- Masoarivo Location in Madagascar
- Coordinates: 19°2′S 44°20′E﻿ / ﻿19.033°S 44.333°E
- Country: Madagascar
- Region: Melaky
- District: Antsalova

Area
- • Total: 957.71 km^{2} (369.77 sq mi)
- Elevation: 9 m (30 ft)

Population (2001)
- • Total: 8,000
- Time zone: UTC3 (EAT)
- Postal code: 406

= Masoarivo, Antsalova =

Masoarivo is a rural municipality in western Madagascar. It belongs to the district of Antsalova, which is a part of the region of Melaky. The population of the commune was estimated to be approximately 8,000 in 2001 commune census.

Masoarivo is served by a local airport and riverine harbour. Primary and junior level secondary education are available in town. The majority 54% of the population of the commune are farmers, while an additional 23% receives their livelihood from raising livestock. The most important crop is rice, while other important products are maize, cassava and bananas. Services provide employment for 3% of the population.
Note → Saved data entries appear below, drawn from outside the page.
(** ** [TcbInv.v] *)
Lemma kinv_checkPrio prio auth : keeps kernel_inv (checkPrio prio auth) (λ e, e = EXCEPTION_NONE → prio ≤ prio_bound).
Proof.
  unfold checkPrio. keep; intros; simplify_eq.
  match goal with H : tcb_wf _ |- _ => destruct H as (_ & ? & _) end.
  match goal with H : (_ <? _) = false |- _ => apply Z.ltb_ge in H end. lia.
Qed.
#[local] Hint Resolve kinv_checkPrio : keeps.
Lemma kinv_Arch_performTransfer (arch tcb_src tcb_dest : Z) : kept kernel_inv (Arch_performTransfer arch tcb_src tcb_dest).
Proof. unfold Arch_performTransfer. keep. Qed.
#[local] Hint Resolve kinv_Arch_performTransfer : keeps.
Lemma kinv_Arch_postModifyRegisters (tptr : Z) : kept kernel_inv (Arch_postModifyRegisters tptr).
Proof. unfold Arch_postModifyRegisters. keep. Qed.
#[local] Hint Resolve kinv_Arch_postModifyRegisters : keeps.
Lemma kinv_excaps_present n i : kept kernel_inv (excaps_present n i).
Proof. revert i. induction n as [|n IH]; intros i; simpl; keep. Qed.
#[local] Hint Resolve kinv_excaps_present : keeps.
Lemma kinv_restart_current : kept kernel_inv restart_current.
Proof. unfold restart_current. keep. Qed.
#[local] Hint Resolve kinv_restart_current : keeps.
Lemma kinv_invokeTCB_Suspend (thread : Z) : kept kernel_inv (invokeTCB_Suspend thread).
Proof. unfold invokeTCB_Suspend. keep. Qed.
#[local] Hint Resolve kinv_invokeTCB_Suspend : keeps.
Lemma kinv_invokeTCB_Resume (thread : Z) : kept kernel_inv (invokeTCB_Resume thread).
Proof. unfold invokeTCB_Resume. keep. Qed.
#[local] Hint Resolve kinv_invokeTCB_Resume : keeps.
Lemma kinv_installTCBCap target tCap slot index newCap srcSlot : cap_wf newCap →
  kept kernel_inv (installTCBCap target tCap slot index newCap srcSlot).
Proof. intros Hc. unfold installTCBCap. keep. Qed.
#[local] Hint Resolve kinv_installTCBCap : keeps.
Lemma kinv_and_then b m k : kept kernel_inv m → kept kernel_inv k → kept kernel_inv (and_then b m k).
Proof. intros Hm Hk. unfold and_then. keep. Qed.
#[local] Hint Resolve kinv_and_then : keeps.
Lemma kinv_invokeTCB_ThreadControlCaps target slot fh fhSlot th thSlot cr crSlot vr vrSlot addr buf bufSlot flags :
  cap_wf fh → cap_wf th → cap_wf cr → cap_wf vr → cap_wf buf →
  kept kernel_inv (invokeTCB_ThreadControlCaps target slot fh fhSlot th thSlot cr crSlot vr vrSlot addr buf bufSlot flags).
Proof.
  intros. unfold invokeTCB_ThreadControlCaps. repeat (apply kinv_and_then; [by apply kinv_installTCBCap|]). keep.
Qed.
#[local] Hint Resolve kinv_invokeTCB_ThreadControlCaps : keeps.
Lemma kinv_invokeTCB_ThreadControlSched target slot fh fhSlot mcp prio sc flags :
  cap_wf fh → 0 ≤ mcp ≤ prio_bound → 0 ≤ prio ≤ prio_bound →
  kept kernel_inv (invokeTCB_ThreadControlSched target slot fh fhSlot mcp prio sc flags).
Proof.
  intros. unfold invokeTCB_ThreadControlSched. apply kinv_and_then; [by apply kinv_installTCBCap|]. keep.
Qed.
#[local] Hint Resolve kinv_invokeTCB_ThreadControlSched : keeps.
Lemma kinv_invokeTCB_CopyRegisters (dest tcb_src : Z) (suspendSource resumeTarget transferFrame transferInteger : bool) (transferArch : Z) : kept kernel_inv (invokeTCB_CopyRegisters dest tcb_src suspendSource resumeTarget transferFrame transferInteger transferArch).
Proof. unfold invokeTCB_CopyRegisters. keep. Qed.
#[local] Hint Resolve kinv_invokeTCB_CopyRegisters : keeps.
Lemma kinv_invokeTCB_ReadRegisters (tcb_src : Z) (suspendSource : bool) (n arch : Z) (call : bool) : kept kernel_inv (invokeTCB_ReadRegisters tcb_src suspendSource n arch call).
Proof. unfold invokeTCB_ReadRegisters. keep. Qed.
#[local] Hint Resolve kinv_invokeTCB_ReadRegisters : keeps.
Lemma kinv_invokeTCB_WriteRegisters (dest : Z) (resumeTarget : bool) (n arch buffer : Z) : kept kernel_inv (invokeTCB_WriteRegisters dest resumeTarget n arch buffer).
Proof. unfold invokeTCB_WriteRegisters. keep. Qed.
#[local] Hint Resolve kinv_invokeTCB_WriteRegisters : keeps.
Lemma kinv_invokeTCB_NotificationControl (tcb ntfnPtr : Z) : kept kernel_inv (invokeTCB_NotificationControl tcb ntfnPtr).
Proof. unfold invokeTCB_NotificationControl. keep. Qed.
#[local] Hint Resolve kinv_invokeTCB_NotificationControl : keeps.
Lemma kinv_invokeSetTLSBase (thread tls_base : Z) : kept kernel_inv (invokeSetTLSBase thread tls_base).
Proof. unfold invokeSetTLSBase. keep. Qed.
#[local] Hint Resolve kinv_invokeSetTLSBase : keeps.
Lemma kinv_invokeSetFlags (thread clear set : Z) (call : bool) : kept kernel_inv (invokeSetFlags thread clear set call).
Proof. unfold invokeSetFlags. keep. Qed.
#[local] Hint Resolve kinv_invokeSetFlags : keeps.
Lemma kinv_decodeSetTLSBase (tcb length buffer : Z) : kept kernel_inv (decodeSetTLSBase tcb length buffer).
Proof. unfold decodeSetTLSBase. keep. Qed.
#[local] Hint Resolve kinv_decodeSetTLSBase : keeps.
Lemma kinv_decodeSetFlags (tcb length : Z) (call : bool) (buffer : Z) : kept kernel_inv (decodeSetFlags tcb length call buffer).
Proof. unfold decodeSetFlags. keep. Qed.
#[local] Hint Resolve kinv_decodeSetFlags : keeps.
Lemma kinv_decodeCopyRegisters (tcb length buffer : Z) : kept kernel_inv (decodeCopyRegisters tcb length buffer).
Proof. unfold decodeCopyRegisters. keep. Qed.
#[local] Hint Resolve kinv_decodeCopyRegisters : keeps.
Lemma kinv_decodeReadRegisters (tcb length : Z) (call : bool) (buffer : Z) : kept kernel_inv (decodeReadRegisters tcb length call buffer).
Proof. unfold decodeReadRegisters. keep. Qed.
#[local] Hint Resolve kinv_decodeReadRegisters : keeps.
Lemma kinv_decodeWriteRegisters (tcb length buffer : Z) : kept kernel_inv (decodeWriteRegisters tcb length buffer).
Proof. unfold decodeWriteRegisters. keep. Qed.
#[local] Hint Resolve kinv_decodeWriteRegisters : keeps.
Lemma kinv_decode_buffer addr slot c : cap_wf c →
  keeps kernel_inv (decode_buffer addr slot c) (λ r, match r with inr (_, c') => cap_wf c' | _ => True end).
Proof. intros Hc. unfold decode_buffer. keep. Qed.
#[local] Hint Resolve kinv_decode_buffer : keeps.
Lemma kinv_decode_roots tcb cData vData cSlot c vSlot v : cap_wf c → cap_wf v →
  keeps kernel_inv (decode_roots tcb cData vData cSlot c vSlot v)
    (λ r, match r with inr (c', v') => cap_wf c' ∧ cap_wf v' | _ => True end).
Proof.
  intros Hc Hv. unfold decode_roots.
  assert (∀ (b : bool) d c, cap_wf c → cap_wf (if b then updateCapData false d c else c)) as Hu
    by (intros [] ???; [by apply updateCapData_wf|done]).
  pose proof (Hu (negb (cData =? 0)) cData c Hc). pose proof (Hu (negb (vData =? 0)) vData v Hv).
  keep.
Qed.
#[local] Hint Resolve kinv_decode_roots : keeps.
Lemma kinv_decodeTCBConfigure tcb len slot buffer : kept kernel_inv (decodeTCBConfigure tcb len slot buffer).
Proof.
  unfold decodeTCBConfigure. keep. match goal with H : cap_wf _ ∧ _ |- _ => destruct H end.
  by apply kinv_invokeTCB_ThreadControlCaps.
Qed.
#[local] Hint Resolve kinv_decodeTCBConfigure : keeps.
Lemma kinv_decodeSetPriority tcb len buffer : kept kernel_inv (decodeSetPriority tcb len buffer).
Proof.
  unfold decodeSetPriority. keep. status_facts. unfold is_word in *. apply kinv_invokeTCB_ThreadControlSched; [done|..]; unfold NULL_PRIO; lia.
Qed.
#[local] Hint Resolve kinv_decodeSetPriority : keeps.
Lemma kinv_decodeSetMCPriority tcb len buffer : kept kernel_inv (decodeSetMCPriority tcb len buffer).
Proof.
  unfold decodeSetMCPriority. keep. status_facts. unfold is_word in *. apply kinv_invokeTCB_ThreadControlSched; [done|..]; unfold NULL_PRIO; lia.
Qed.
#[local] Hint Resolve kinv_decodeSetMCPriority : keeps.
Lemma kinv_decodeSetTimeoutEndpoint (tcb slot : Z) : kept kernel_inv (decodeSetTimeoutEndpoint tcb slot).
Proof. unfold decodeSetTimeoutEndpoint. keep. Qed.
#[local] Hint Resolve kinv_decodeSetTimeoutEndpoint : keeps.
Lemma kinv_decode_sched_context (tcb : Z) (scCap : cap) : kept kernel_inv (decode_sched_context tcb scCap).
Proof. unfold decode_sched_context. keep. Qed.
#[local] Hint Resolve kinv_decode_sched_context : keeps.
Lemma kinv_decodeSetSchedParams tcb len slot buffer : kept kernel_inv (decodeSetSchedParams tcb len slot buffer).
Proof.
  unfold decodeSetSchedParams. keep; status_facts; unfold is_word in *; apply kinv_invokeTCB_ThreadControlSched; (done || lia).
Qed.
#[local] Hint Resolve kinv_decodeSetSchedParams : keeps.
Lemma kinv_decodeSetIPCBuffer (tcb length slot buffer : Z) : kept kernel_inv (decodeSetIPCBuffer tcb length slot buffer).
Proof. unfold decodeSetIPCBuffer. keep. Qed.
#[local] Hint Resolve kinv_decodeSetIPCBuffer : keeps.
Lemma kinv_decodeSetSpace tcb len slot buffer : kept kernel_inv (decodeSetSpace tcb len slot buffer).
Proof.
  unfold decodeSetSpace. keep. match goal with H : cap_wf _ ∧ _ |- _ => destruct H end.
  by apply kinv_invokeTCB_ThreadControlCaps.
Qed.
#[local] Hint Resolve kinv_decodeSetSpace : keeps.
Lemma kinv_decodeBindNotification (tcb : Z) : kept kernel_inv (decodeBindNotification tcb).
Proof. unfold decodeBindNotification. keep. Qed.
#[local] Hint Resolve kinv_decodeBindNotification : keeps.
Lemma kinv_decodeUnbindNotification (tcb : Z) : kept kernel_inv (decodeUnbindNotification tcb).
Proof. unfold decodeUnbindNotification. keep. Qed.
#[local] Hint Resolve kinv_decodeUnbindNotification : keeps.
Lemma kinv_decodeTCBInvocation (invLabel length : Z) (c : cap) (slot : Z) (call : bool) (buffer : Z) : kept kernel_inv (decodeTCBInvocation invLabel length c slot call buffer).
Proof. unfold decodeTCBInvocation. keep. Qed.
#[local] Hint Resolve kinv_decodeTCBInvocation : keeps.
Additionally fishing employs 20% of the population.

==Geography==
This municipality borders to Trangahy in the West, to Antsalova in the North, and to the Mozambique Channel in the West.
It is located at 120 km from Antsalova.

It has a small harbour.

The National Road No.8 crosses the municipality, though it is practicable only in the dry season.

==Protected areas==
- Tsimembo-Manambolomaty protected area is partly situated in this municipality.